Welches NSAR wenden wir jetzt an?

Bis zum dritten Trimenon ist Ibuprofen das Mittel der Wahl. „Ibuprofen hat die meisten Daten und ein günstigeres Nebenwirkungspektrum als Diclofenac“, begründet Smollich.

Finger weg von ASS in der Schwangerschaft

Martin Smollich bezieht hier klar Stellung: „ASS sollten Schwangere nicht nehmen!“. ASS korreliere mit einem erhöhten Fehlbildungsrisiko der Nieren und bei männlichen Kindern mit Hodenhochstand im ersten und zweiten Trimenon. Im letzten Schwangerschaftsdrittel ist ASS ohnehin, wie jedes andere NSAR auch, kontraindiziert.
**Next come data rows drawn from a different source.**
(** * MinecraftLauncher: settings, profiles, installer thread, offline patch

    A shallow embedding of [src/main.py], the properties its
    specification states about it, and further properties of the code.

    Layout of the development:
    - [Py]: the fragment of Python's data model the program relies on
      (JSON values as produced by [json.load], exceptions, the operators
      [in], [x[k]], [x.get], truthiness, [str.lower], [str.strip]);
    - [OS]: the file system as the program observes it;
    - [Eff]: the state-and-exception monad the embedded functions run in;
    - [Settings]: [load_settings] and [save_settings];
    - [Install]: the [InstallThread] worker;
    - [Qt]: the widget behaviours the program depends on;
    - [Profiles]: the profile dictionaries;
    - [Dialog]: [ProfileDialog];
    - [Window]: the [MainWindow] handlers;
    - [Offline]: [MainWindow.configure_offline_mode] and
      [MainWindow.fix_version_for_offline];
    - [Signals]: the slots of the thread's signals;
    - [Launch]: [MainWindow.start_launch];
    - [PyFacts], [SettingsFacts], [InstallFacts], [OfflineFacts],
      [WindowFacts], [InstallationFacts]: what the specification states;
    - [StoreFacts], [DialogFacts], [SelectionFacts], [SignalFacts],
      [LaunchFacts]: further properties of the settings store, the
      dialog, the handlers of the window, the installation as the window
      sees it, and the launch. *)

From Stdlib Require Import ZArith String Ascii List Bool Lia.
From Stdlib Require DecimalString.
From stdpp Require Import gmap strings list.

Import ListNotations.
#[local] Set Warnings "-register-all".
Local Open Scope string_scope.
Local Open Scope list_scope.

(* ===================================================================== *)
(** ** Python values and operators *)
(* ===================================================================== *)

Module Py.

(** What [json.load] returns.  Strings are byte strings (the UTF-8 text);
    an integer literal is a Python [int]; a literal with a fraction or an
    exponent is a [float], kept as the dyadic rational [m * 2^e] it
    denotes.  Objects keep the order of their keys, as a Python [dict]
    does. *)
Inductive json : Type :=
| JNull
| JBool (b : bool)
| JInt (z : Z)
| JFloat (m e : Z)
| JStr (s : string)
| JArr (items : list json)
| JObj (fields : list (string * json)).

(** The exception classes that occur, each a constructor.  [SystemExit]
    derives from [BaseException] only; [JSONDecodeError] derives from
    [ValueError]; the file errors derive from [OSError]. *)
Inductive exn : Type :=
| TypeError
| AttributeError
| KeyError
| IndexError
| ValueError
| OverflowError
| JSONDecodeError
| OSError
| FileNotFoundError
| FileExistsError
| PermissionError
| IsADirectoryError
| SystemExit (code : Z).

Definition is_OSError (e : exn) : bool :=
  match e with
  | OSError | FileNotFoundError | FileExistsError
  | PermissionError | IsADirectoryError => true
  | _ => false
  end.

Definition is_JSONDecodeError (e : exn) : bool :=
  match e with JSONDecodeError => true | _ => false end.

(** [except Exception] catches everything but [SystemExit]. *)
Definition is_Exception (e : exn) : bool :=
  match e with SystemExit _ => false | _ => true end.

(** The text an exception is shown by: messages built with [{e}] carry
    the class name here in place of [str(e)]. *)
Definition exn_name (e : exn) : string :=
  match e with
  | TypeError => "TypeError"
  | AttributeError => "AttributeError"
  | KeyError => "KeyError"
  | IndexError => "IndexError"
  | ValueError => "ValueError"
  | OverflowError => "OverflowError"
  | JSONDecodeError => "JSONDecodeError"
  | OSError => "OSError"
  | FileNotFoundError => "FileNotFoundError"
  | FileExistsError => "FileExistsError"
  | PermissionError => "PermissionError"
  | IsADirectoryError => "IsADirectoryError"
  | SystemExit _ => "SystemExit"
  end.

Inductive result (A : Type) : Type :=
| Ok (a : A)
| Raise (e : exn).
Arguments Ok {A} a.
Arguments Raise {A} e.

(** *** Strings *)

(** [needle in hay] on two strings. *)
Fixpoint contains (needle hay : string) : bool :=
  match hay with
  | EmptyString => String.prefix needle EmptyString
  | String _ rest => String.prefix needle hay || contains needle rest
  end.

Definition lower_ascii (c : ascii) : ascii :=
  let n := nat_of_ascii c in
  if (65 <=? n)%nat && (n <=? 90)%nat then ascii_of_nat (n + 32) else c.

(** [str.lower], on the ASCII letters. *)
Fixpoint lower (s : string) : string :=
  match s with
  | EmptyString => EmptyString
  | String c rest => String (lower_ascii c) (lower rest)
  end.

(** The ASCII characters [str.isspace] accepts. *)
Definition is_space (c : ascii) : bool :=
  let n := nat_of_ascii c in
  ((9 <=? n)%nat && (n <=? 13)%nat) || ((28 <=? n)%nat && (n <=? 32)%nat).

Fixpoint lstrip (s : string) : string :=
  match s with
  | EmptyString => EmptyString
  | String c rest => if is_space c then lstrip rest else s
  end.

(** Drops trailing white space: a character stays when something that is
    not white space follows it or it is itself not white space. *)
Fixpoint rstrip (s : string) : string :=
  match s with
  | EmptyString => EmptyString
  | String c rest =>
      match rstrip rest with
      | EmptyString => if is_space c then EmptyString else String c EmptyString
      | kept => String c kept
      end
  end.

(** [str.strip()]. *)
Definition strip (s : string) : string := rstrip (lstrip s).
(** A row without a sample, for the equivalence class of such rows. *)
Lemma absent_class (used : podInfo -> option formattedResource)
    (less : podInfo -> podInfo -> bool) (z : podInfo) :
  (forall a b, less a b =
     match used a, used b with
     | None, None => false
     | Some _, None => false
     | None, Some _ => true
     | Some x, Some y => Cmp (Quantity_ x) (Quantity_ y) <? 0
     end) ->
  used z = None ->
  forall r, equivalent less z r = match used r with None => true | Some _ => false end.
Proof.
  intros Hless Hz r. unfold equivalent. rewrite !Hless, Hz. by destruct (used r).
Qed.

Lemma absent_first_by (used : podInfo -> option formattedResource)
    (less : podInfo -> podInfo -> bool) (items out : list podInfo) :
  (forall a b, less a b =
     match used a, used b with
     | None, None => false
     | Some _, None => false
     | None, Some _ => true
     | Some x, Some y => Cmp (Quantity_ x) (Quantity_ y) <? 0
     end) ->
  (exists z, used z = None) ->
  StrictWeakOrder less ->
  SortFunc less items = Some out ->
  out ≡ₚ items
  /\ (forall i j x y, (i < j)%nat -> out !! i = Some x -> out !! j = Some y ->
        used y = None -> used x = None)
  /\ (forall a b, used a = None -> used b = None -> less a b = false /\ less b a = false)
  /\ (forall a b, used a = None -> is_Some (used b) -> less a b = true /\ less b a = false)
  /\ ((length items <= 12)%nat ->
      List.filter (fun r => match used r with None => true | Some _ => false end) out
      = List.filter (fun r => match used r with None => true | Some _ => false end) items).
Proof.
  intros Hless (z & Hz) Hswo Hsort.
  destruct (SortFunc_spec less Hswo items) as (out' & Hsort' & Hperm & Hsorted).
  assert (out' = out) as -> by congruence.
  split; [done|]. split; [|split; [|split]].
  - intros i j x y Hij Hx Hy Hy'.
    pose proof (Hsorted i j x y ltac:(lia) Hij (lookup_lt_Some _ _ _ Hy) Hx Hy) as Hyx.
    rewrite Hless, Hy' in Hyx. by destruct (used x).
  - intros a b Ha Hb. by rewrite !Hless, Ha, Hb.
  - intros a b Ha [v Hb]. by rewrite !Hless, Ha, Hb.
  - intros Hlen. pose proof (SortFunc_stable less Hswo items out Hlen Hsort z) as Hst.
    rewrite <- (List.filter_ext _ _ (absent_class used less z Hless Hz) out).
    rewrite <- (List.filter_ext _ _ (absent_class used less z Hless Hz) items).
    done.
Qed.

Lemma blank_row : exists z, containerMemoryUsed z = None /\ containerCPUUsed z = None.
Proof. by exists (mkPodInfo "" "" "" "" "" "" "" None "" "" None "" "" ""). Qed.

(** C1, as the code has it: sorted by a dimension, the rows without a
    usage sample for it come first, so that a row with a sample never
    appears before a row without one; the comparator treats
    missing-vs-missing as equal and missing-vs-present as less; and among at
    most twelve rows the rows without a sample keep their input order. *)
Theorem absent_rows_come_first (o : FreeOptions) (items : list podInfo) :
  sortByResource o = memorySortResource \/ sortByResource o = cpuSortResource ->
  let byMemory := String.eqb (sortByResource o) memorySortResource in
  let used := if byMemory then containerMemoryUsed else containerCPUUsed in
  let less := if byMemory then lessMemory else lessCPU in
  exists out, sortEntries o items = Some out
    /\ out ≡ₚ items
    /\ (forall i j x y, (i < j)%nat -> out !! i = Some x -> out !! j = Some y ->
          used y = None -> used x = None)
    /\ (forall a b, used a = None -> used b = None ->
          less a b = false /\ less b a = false)
    /\ (forall a b, used a = None -> is_Some (used b) ->
          less a b = true /\ less b a = false)
    /\ ((length items <= 12)%nat ->
        List.filter (fun r => match used r with None => true | Some _ => false end) out
        = List.filter (fun r => match used r with None => true | Some _ => false end) items).
Proof.
  destruct blank_row as (z & Hzm & Hzc).
  intros [Hby|Hby]; rewrite Hby; simpl.
  - rewrite (sortEntries_memory o items Hby).
    destruct (SortFunc_spec lessMemory lessMemory_swo items) as (out & Hsort & _).
    exists out. split; [done|].
    apply (absent_first_by containerMemoryUsed lessMemory items out);
      eauto using lessMemory_swo.
  - rewrite (sortEntries_cpu o items Hby).
    destruct (SortFunc_spec lessCPU lessCPU_swo items) as (out & Hsort & _).
    exists out. split; [done|].
    apply (absent_first_by containerCPUUsed lessCPU items out);
      eauto using lessCPU_swo.
Qed.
Es gibt nur eine Ausnahme: Eine low dose Therapie mit weniger als 150 mg ist sicher während der gesamter Schwangerschaft! Auch bei drohender Präeklampsie ist ASS Standard.

„Wenn Sie das befolgen, haben Sie am Ende eine glückliche Schwangere und ein glückliches Kind“, schließt Smollich.